Anecdotally, it seems to me as if old age is where many secrets go to die. As my parents, aunts, and uncles get on in age, they share more and more unnerving tidbits and epiphanies that I struggle to take in stride. Each time my fiancé returns home from visiting his parents out west, he’s had at least one conversation with them that restructures their past lives in some fundamental way.
Of course, the gap between intrafamilial confession and public record is a large one—but without the access to the true intimacy of the former, the latter falls somewhat flat.
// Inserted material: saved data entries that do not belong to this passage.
(* ===== verification/Flags.v ===== *)
(** * The flags of a command line

    [FlagSet.Parse] of the language's library, as the two programs that parse
    flags use it ([cmd/serve.go], [i18n/oslocale.go]): which flags are set, and
    how parsing ends. *)

From Stdlib Require Import Ascii String.
From stdpp Require Import base gmap strings list fin_maps option.
From Stdlib Require Import ZArith Lia.
From S2P Require Import Prelude GoStrings.

Module Flags.
Open Scope list_scope.

(** The name and the value of a flag that is written [-name=value]. *)
Definition flag_parts (name : string) : string * option string :=
  match name with
  | EmptyString => (name, None)
  | String a rest =>
      match cut_byte "=" rest with
      | Some (n, v) => (String a n, Some v)
      | None => (name, None)
      end
  end.

(** What an argument is: the end of the flags, a syntax error, or a flag. *)
Definition flag_of (s : string) : option (string + ()) :=
  match s with
  | String "-" (String "-" EmptyString) => None
  | String "-" (String "-" name) =>
      if String.eqb name "" || has_prefix "-" name || has_prefix "=" name then Some (inr ()) else Some (inl name)
  | String "-" EmptyString => None
  | String "-" name => if has_prefix "=" name then Some (inr ()) else Some (inl name)
  | _ => None
  end.

(** How parsing ends: without an error, with one, or because help is asked for,
    by a flag that is not defined otherwise. *)
Inductive parsed := Parsed | Failed | Help.
#[export] Instance parsed_eq_dec : EqDecision parsed.
Proof. solve_decision. Defined.

(** The flags that are set, in order, and how parsing ends. A boolean flag takes
    no argument of its own. *)
Fixpoint parse_flags (fuel : nat) (strings bools : list string) (args : list string) : list (string * string) * parsed :=
  match fuel, args with
  | S fuel, s :: rest =>
      match flag_of s with
      | None => ([], Parsed)
      | Some (inr _) => ([], Failed)
      | Some (inl name) =>
          let '(n, v) := flag_parts name in
          if existsb (String.eqb n) bools then
            let b := default "true" v in
            match parse_bool b with
            | Some _ => let '(l, ok) := parse_flags fuel strings bools rest in ((n, b) :: l, ok)
            | None => ([], Failed)
            end
          else if existsb (String.eqb n) strings then
            match v, rest with
            | Some v, _ => let '(l, ok) := parse_flags fuel strings bools rest in ((n, v) :: l, ok)
            | None, v :: rest => let '(l, ok) := parse_flags fuel strings bools rest in ((n, v) :: l, ok)
            | None, [] => ([], Failed)
            end
          else if String.eqb n "help" || String.eqb n "h" then ([], Help)
          else ([], Failed)
      end
  | _, _ => ([], Parsed)
  end.

Definition parse_args (strings bools args : list string) : list (string * string) * parsed :=
  parse_flags (length args) strings bools args.

(** The value of a flag: what it was set to last. *)
Definition value (n dflt : string) (l : list (string * string)) : string :=
  List.last (filter (λ nv, nv.1 = n) l).*2 dflt.

End Flags.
Then again, by the time I reached the end of the book, it wasn’t juicier secrets about the black intelligentsia that I was craving—it was deeper insight into Harris’ life, independent of her famous acquaintances. She’s written a dozen critically-acclaimed cookbooks, holds multiple degrees, and travels the world, among other accomplishments. With all due respect, her story is so much more than her proximity to James Baldwin.
Roxanne Fequiere is a New York–based writer and editor who might just make it after all.